A second-generation design squeezes the process into a single glass block: light beaming through the top of the block reflects off primary mirrors shaped into the bottom face, up to secondary mirrors shaped into the top face, and back to one-millimeter-square photovoltaic cells popped into the center of the primary mirrors.
Whereas silicon solar panels today cost close to $3 per watt to produce, Conley says SolFocus will manufacture solar systems at $2 per watt when it opens its first concentrator plant next year; and he says gigawatt-scale production will cut the cost per watt to just 50 cents. The second generation should cut costs further, says Conley, to as low as 32 cents per watt.
Despite these optimistic claims, though, SolFocus will have plenty of competition.
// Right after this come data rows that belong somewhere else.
(** When the harness returns, every coverage array of the table holds
    [n_trial] fractions. *)
Lemma harness_coverage_values methods alpha n dimensions w0 results w' :
  PIs_vs_dimensions methods alpha n dimensions w0 = Ok (results, w') ->
  forall m d c, lookup results m d = Some c ->
    exists vs, nth_error (heap w') (Cell.coverage c) = Some (map Some vs) /\
               length vs = n /\ Forall (fun v => 0 <= v <= 1) vs.
Proof.
  intros Hrun m d c Hc.
  destruct (harness_writes _ _ _ _ _ _ _ Hrun) as (_ & [_ Hrefs] & _).
  destruct (Hrefs (Cell.coverage c)) as [_ Hn].
  { eapply lookup_refs; [exact Hc | simpl; auto]. }
  apply shape_nth in Hn. destruct Hn as (arr & Harr & Hlen).
  destruct (finite_array (fun v => 0 <= v <= 1) arr) as (vs & -> & Hvs).
  { intros t Ht. rewrite Hlen in Ht.
    destruct (harness_cells
                (fun _ _ cov _ => exists v, cov = Some v /\ 0 <= v <= 1)
                methods alpha n dimensions w0 results w')
      with (m := m) (d := d) (c := c) (t := t)
      as (cov & wid & Rc & _ & (v & -> & Hv)); auto.
    - intros m1 d1 w data w1 cov wid _ _ Hdata Hev.
      destruct (draw_trial_data_total d1 w) as [data' [g [Hdata' [Hy _]]]].
      rewrite Hdata in Hdata'. inversion Hdata'; subst data'.
      destruct (evaluate_inv alpha data m1 cov wid Hev)
        as (ft & yp & _ & Hp & Hcov & _).
      eapply coverage_of_range; eauto.
    - exists v. split; [|exact Hv].
      unfold read in Rc. now rewrite Harr in Rc. }
  exists vs. split; [exact Harr|]. split; [|exact Hvs].
  now rewrite length_map in Hlen.
Qed.

(** X13.  On a table that the harness returned, for at least one trial,
    [plot_simulation_results] returns, and the coverage curves it draws stay
    inside the limits [0, 1] that it sets for their axis (lines 146-150,
    159): every curve of the first axis that was not there before the call
    has one point per dimension, each a number between 0 and 1. *)
Theorem coverage_curves_in_range methods alpha n_trial dimensions w0 results w'
    ntrial alpha' methods' title :
  (1 <= n_trial)%nat ->
  PIs_vs_dimensions methods alpha n_trial dimensions w0 = Ok (results, w') ->
  exists w'',
    plot_simulation_results ntrial alpha' results methods' title w'
    = Ok (tt, w'') /\
    forall x y label,
      In (Plot 1 x y label) (drawn w'') ->
      In (Plot 1 x y label) (drawn w') \/
      (length y = length x /\
       forall v, In v y -> exists r, v = Some r /\ 0 <= r <= 1).
Proof.
  intros Hn Hrun.
  destruct (plot_run ntrial alpha' results methods' title (heap w') w' [])
    as (w'' & extra & Hplot & _ & _ & Hdrawn).
  { exact (harness_table_valid _ _ _ _ _ _ _ Hrun). }
  { now rewrite app_nil_r. }
  exists w''. split; [exact Hplot|].
  intros x y label Hin. rewrite Hdrawn in Hin.
  apply in_app_or in Hin. destruct Hin as [Hin|Hin]; [now left|]. right.
  destruct (panels_plot_inv _ _ _ _ _ _ _ _ _ Hin)
    as (r & _ & Hr & -> & [[_ ->]|[Hax _]]); [|discriminate].
  split; [apply length_map|].
  intros v Hv. apply in_map_iff in Hv. destruct Hv as (d & <- & Hd).
  destruct (proj1 (dict_get_keys r d) Hd) as [c Hc].
  assert (Hlk : lookup results label d = Some c).
  { unfold lookup. now rewrite Hr. }
  destruct (harness_coverage_values _ _ _ _ _ _ _ Hrun label d c Hlk)
    as (vs & Harr & Hlen & Hvs).
  unfold stat. rewrite Hc, Harr.
  assert (Hne : vs <> []).
  { intros ->. simpl in Hlen. lia. }
  rewrite (mean_finite vs Hne).
  exists (arithmetic_mean vs). split; [reflexivity|].
  now apply mean_in_range.
Qed.

End CoverageCurves.

Lemma coverage_curves_in_range_witness :
  let E := constant_estimator (Some 0, Some 0, Some 1) in
  exists results w' w'',
    @PIs_vs_dimensions counting E
      ["naive"%string] (Some (1 / 10)) 1 [5%nat] (@start counting 1%Z)
    = Ok (results, w') /\
    @plot_simulation_results counting E 1 (Some (1 / 10)) results
      ["naive"%string] "Coverages and interval widths" w' = Ok (tt, w'') /\
    forall x y label,
      In (Plot 1 x y label) (drawn w'') ->
      In (Plot 1 x y label) (drawn w') \/
      (length y = length x /\
       forall v, In v y -> exists r, v = Some r /\ 0 <= r <= 1).
Proof.
  intros E.
  destruct (example_run (@start counting 1%Z)) as (results & w' & c & Hrun & Hc).
  destruct (@coverage_curves_in_range counting E
              ["naive"%string] (Some (1 / 10)) 1%nat [5%nat] (@start counting 1%Z)
              results w' 1%nat (Some (1 / 10)) ["naive"%string]
              "Coverages and interval widths"%string)
    as (w'' & Hplot & Hcurves); [lia | exact Hrun |].
  exists results, w', w''. auto.
Defined.

(** ** Methods do not interfere *)

Section TrialSummary.

Context {RS : RandomSource} {E : Estimator}.

Variables (results : table) (methods : list string) (alpha : float).
Variables (n base : nat) (dimensions : list nat) (sh : list nat).

Hypothesis Hwf : table_wf n base results sh.
Hypothesis Hlook : forall m d, In m methods -> In d dimensions ->
                               exists c, lookup results m d = Some c.

(** What a trial leaves in the table: the metrics of every method of the
    list on the data of the trial, at the index of the trial; the other
    indices and the arrays of the other dimensions are as before. *)
Lemma trial_body_summary d t w w' :
  In d dimensions -> (t < n)%nat -> shape (heap w) = sh ->
  trial_body results methods alpha d t w = Ok (tt, w') ->
  exists data g,
    draw_trial_data d w = Ok (data, set_rng w g) /\ rng w' = g /\
    shape (heap w') = sh /\
    (forall m, In m methods ->
       exists c cov wid,
         lookup results m d = Some c /\
         evaluate alpha data m = Ok (cov, wid) /\
         read (heap w') (Cell.coverage c) t = Some cov /\
         read (heap w') (Cell.width_mean c) t = Some wid) /\
    (forall m' d' k t',
       lookup results m' d' = Some k -> (d', t') <> (d, t) ->
       read (heap w') (Cell.coverage k) t' = read (heap w) (Cell.coverage k) t' /\
       read (heap w') (Cell.width_mean k) t' = read (heap w) (Cell.width_mean k) t').
Proof.
  intros Hd Ht Hsh Hrun. unfold trial_body in Hrun.
  apply bind_ok in Hrun as [data [w1 [Hdata Hloop]]].
  destruct (draw_trial_data_total d w) as [data' [g [Hdata' _]]].
  rewrite Hdata in Hdata'. inversion Hdata'; subst data' w1. clear Hdata'.
  exists data, g. split; [assumption|].
  destruct (for_each_post
    (fun u => shape (heap u) = sh /\ rng u = g /\
              forall m' d' k t',
                lookup results m' d' = Some k -> (d', t') <> (d, t) ->
                read (heap u) (Cell.coverage k) t'
                = read (heap w) (Cell.coverage k) t' /\
                read (heap u) (Cell.width_mean k) t'
                = read (heap w) (Cell.width_mean k) t')
    (fun m u => exists c cov wid,
                  lookup results m d = Some c /\
                  evaluate alpha data m = Ok (cov, wid) /\
                  read (heap u) (Cell.coverage c) t = Some cov /\
                  read (heap u) (Cell.width_mean c) t = Some wid)
    (method_body results alpha d t data) methods)
    with (w := set_rng w g) (w' := w') as [HI Hall]; auto.
  - intros m u u' Hm (Hu & Hr & Hfr) Hb.
    destruct (method_step results methods alpha n base dimensions sh Hwf Hlook
                d t data m u u' Hm Hd Ht Hu Hb)
      as (c & cov & wid & Hc & Hev & Hr' & _ & _ & _ & Hs & Rc & Rw & Hframe).
    destruct Hwf as [Hnd _].
    assert (Hsep : forall y dy cy, lookup results y dy = Some cy ->
                     (y, dy) <> (m, d) ->
                     forall a a', In a (cell_refs cy) -> In a' (cell_refs c) ->
                                  a <> a').
    { intros y dy cy Hcy Hne a a' Ha Ha' ->.
      destruct (lookup_distinct results y dy cy m d c a' Hnd Hcy Hc Ha Ha')
        as (? & ? & _). apply Hne. congruence. }
    split; [|split].
    + split; [exact Hs|]. split; [congruence|].
      intros m' d' k t' Hk Hne.
      destruct (Hfr m' d' k t' Hk Hne) as [F1 F2].
      rewrite <- F1, <- F2.
      assert (Hcase : t' <> t \/ (m', d') <> (m, d)).
      { destruct (Nat.eq_dec t' t) as [->|]; [right|now left].
        intros Heq. apply Hne. congruence. }
      split; apply Hframe; intros Heq;
        pose proof (f_equal fst Heq) as Ha; pose proof (f_equal snd Heq) as Hi;
        cbn [fst snd] in Ha, Hi;
        (destruct Hcase as [Hnt|Hnk]; [contradiction|]);
        (eapply (Hsep m' d' k Hk Hnk); [| |exact Ha]; simpl; auto).
    + exists c, cov, wid. auto.
    + intros y (cy & covy & widy & Hcy & Hevy & Rcy & Rwy).
      exists cy, covy, widy. split; [assumption|]. split; [assumption|].
      destruct (string_dec y m) as [->|Hne].
      * assert (cy = c) by congruence. subst cy.
        assert (covy = cov /\ widy = wid) as [-> ->] by (split; congruence).
        auto.
      * assert (Hnk : (y, d) <> (m, d)) by congruence.
        rewrite !Hframe; [auto | | | |]; intros Heq;
          pose proof (f_equal fst Heq) as Ha; cbn [fst] in Ha;
          (eapply (Hsep y d cy Hcy Hnk); [| |exact Ha]; simpl; auto).
  - destruct HI as (Hs & Hg & Hfr). auto.
Qed.

End TrialSummary.

Section Independence.

Context {RS : RandomSource} {E : Estimator}.

Lemma draw_trial_data_same d (w1 w2 : world) data g :
  rng w1 = rng w2 ->
  draw_trial_data d w1 = Ok (data, set_rng w1 g) ->
  draw_trial_data d w2 = Ok (data, set_rng w2 g).
Proof.
  intros Hg Hrun1.
  destruct (draw_trial_data_run d w1)
    as (b & g1 & Xtr & g2 & ntr & g3 & nte & g4 & Xte & g5 & Hb & Hx & Hn & Hte
        & Hy & Hrun1' & _).
  destruct (draw_trial_data_run d w2)
    as (b' & g1' & Xtr' & g2' & ntr' & g3' & nte' & g4' & Xte' & g5' & Hb' & Hx'
        & Hn' & Hte' & Hy' & Hrun2 & _).
  rewrite <- Hg in Hb'.
  assert (b' = b /\ g1' = g1) as [-> ->] by (split; congruence).
  assert (Xtr' = Xtr /\ g2' = g2) as [-> ->] by (split; congruence).
  assert (ntr' = ntr /\ g3' = g3) as [-> ->] by (split; congruence).
  assert (nte' = nte /\ g4' = g4) as [-> ->] by (split; congruence).
  assert (Xte' = Xte /\ g5' = g5) as [-> ->] by (split; congruence).
  rewrite Hrun1' in Hrun1.
  assert (Hpair : forall (a b : trial_data * world),
             @Ok E _ a = Ok b -> a = b) by (intros a0 b0 H; now inversion H).
  apply Hpair in Hrun1.
  pose proof (f_equal fst Hrun1) as Hdata.
  pose proof (f_equal (fun p => rng (snd p)) Hrun1) as Hrng.
  cbn [fst snd rng set_rng] in Hdata, Hrng.
  rewrite Hrun2, Hdata, Hrng. reflexivity.
Qed.

Lemma for_each_both {A} (R : world -> world -> Prop)
    (b1 b2 : A -> M unit) (xs : list A) :
  (forall x u1 u2 u1' u2', In x xs -> R u1 u2 ->
     b1 x u1 = Ok (tt, u1') -> b2 x u2 = Ok (tt, u2') -> R u1' u2') ->
  forall u1 u2 u1' u2', R u1 u2 ->
    for_each xs b1 u1 = Ok (tt, u1') -> for_each xs b2 u2 = Ok (tt, u2') ->
    R u1' u2'.
Proof.
  induction xs as [|x xs IH]; intros Hb u1 u2 u1' u2' HR H1 H2.
  - simpl in H1, H2. inversion H1; inversion H2; subst. exact HR.
  - cbn [for_each] in H1, H2.
    apply bind_ok in H1 as ([] & v1 & Hx1 & H1).
    apply bind_ok in H2 as ([] & v2 & Hx2 & H2).
    apply (IH (fun y a b a' b' Hy => Hb y a b a' b' (or_intror Hy))
              v1 v2 u1' u2'); [|exact H1|exact H2].
    exact (Hb x u1 u2 v1 v2 (or_introl eq_refl) HR Hx1 Hx2).
Qed.

Variables (r1 r2 : table) (ms1 ms2 : list string) (alpha : float).
Variables (n base1 base2 : nat) (dimensions : list nat) (sh1 sh2 : list nat).
Variable log1 : list (nat * nat).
Robert McConnell at the U.S. Department of Energy, and an expert on concentrated photovoltaics, says SolFocus must not only prove its technology but also outperform a growing field of competitors. “They’ve got at least three dozen competitors, including companies that have many more years of development,” says McConnell.
Indeed, SolFocus’s toughest competition could come from the world’s largest photovoltaic manufacturer, Japan-based Sharp, which has developed a concentrator using Fresnel lenses – the same basic technology used to amplify the signal beam in lighthouses. Sharp’s system employs an array of such lenses in a single block of relatively cheap injection-molded plastic.
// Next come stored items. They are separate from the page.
(** A string is cut in one way at the first occurrence of a character. *)
Lemma string_cut_inj c (s1 s2 t1 t2 : string) :
  has_char c s1 = false → has_char c s2 = false →
  s1 +:+ String c t1 = s2 +:+ String c t2 → s1 = s2 ∧ t1 = t2.
Proof.
  revert s2. induction s1 as [|a s1 IH]; intros s2 H1 H2; destruct s2 as [|b s2]; simpl in *.
  - by intros [= ->].
  - intros [= <- _]. apply orb_false_iff in H2 as [H2 _]. by apply bool_decide_eq_false in H2.
  - intros [= -> _]. apply orb_false_iff in H1 as [H1 _]. by apply bool_decide_eq_false in H1.
  - apply orb_false_iff in H1 as [_ H1], H2 as [_ H2]. intros [= -> E].
    by destruct (IH s2 H1 H2 E) as [-> ->].
Qed.

Lemma has_char_app c s t : has_char c (s +:+ t) = has_char c s || has_char c t.
Proof.
  induction s as [|a s IH]; [done|].
  change (bool_decide (a = c) || has_char c (s +:+ t) = (bool_decide (a = c) || has_char c s) || has_char c t).
  rewrite IH. apply orb_assoc.
Qed.

(** [strings.Split(s, c)] for a one-character separator. *)
Fixpoint split_on (c : Ascii.ascii) (s : string) : list string :=
  match s with
  | EmptyString => [EmptyString]
  | String a s =>
      match split_on c s with
      | [] => []
      | x :: xs => if decide (a = c) then EmptyString :: x :: xs else String a x :: xs
      end
  end.

(** ** Lists *)

Lemma take_app_exact {A} n (l k : list A) : length l = n → take n (l ++ k) = l.
Proof. intros <-. by rewrite take_app_length. Qed.

Lemma drop_app_exact {A} n (l k : list A) : length l = n → drop n (l ++ k) = k.
Proof. intros <-. by rewrite drop_app_length. Qed.

Lemma Forall2_map_eq {A B} (f : A → B) l l' :
  Forall2 (λ x y, f x = y) l l' → l' = map f l.
Proof. induction 1; simpl; congruence. Qed.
The DOE’s McConnell says the most critical test for concentrators will be durability. In concentrator photovoltaic’s first period of development in the 1970s and 1980s the technology suffered from a series of disasters, akin to the flying blades and broken gearboxes that bedeviled wind power’s pioneers. Sulfur in the air eroded mirrors. Hail and wind smashed delicate lenses. Dust jammed the tracking devices needed to keep the systems targeted on the sun. And in the worst cases damaged systems posed serious fire hazards.
SolFocus’ self-contained devices should be less susceptible to damage and safer than their predecessors, claims Conley. Nevertheless, they’re targeting large field-based solar power plants for their first rollouts, and leaving the more lucrative commercial rooftop market for later on.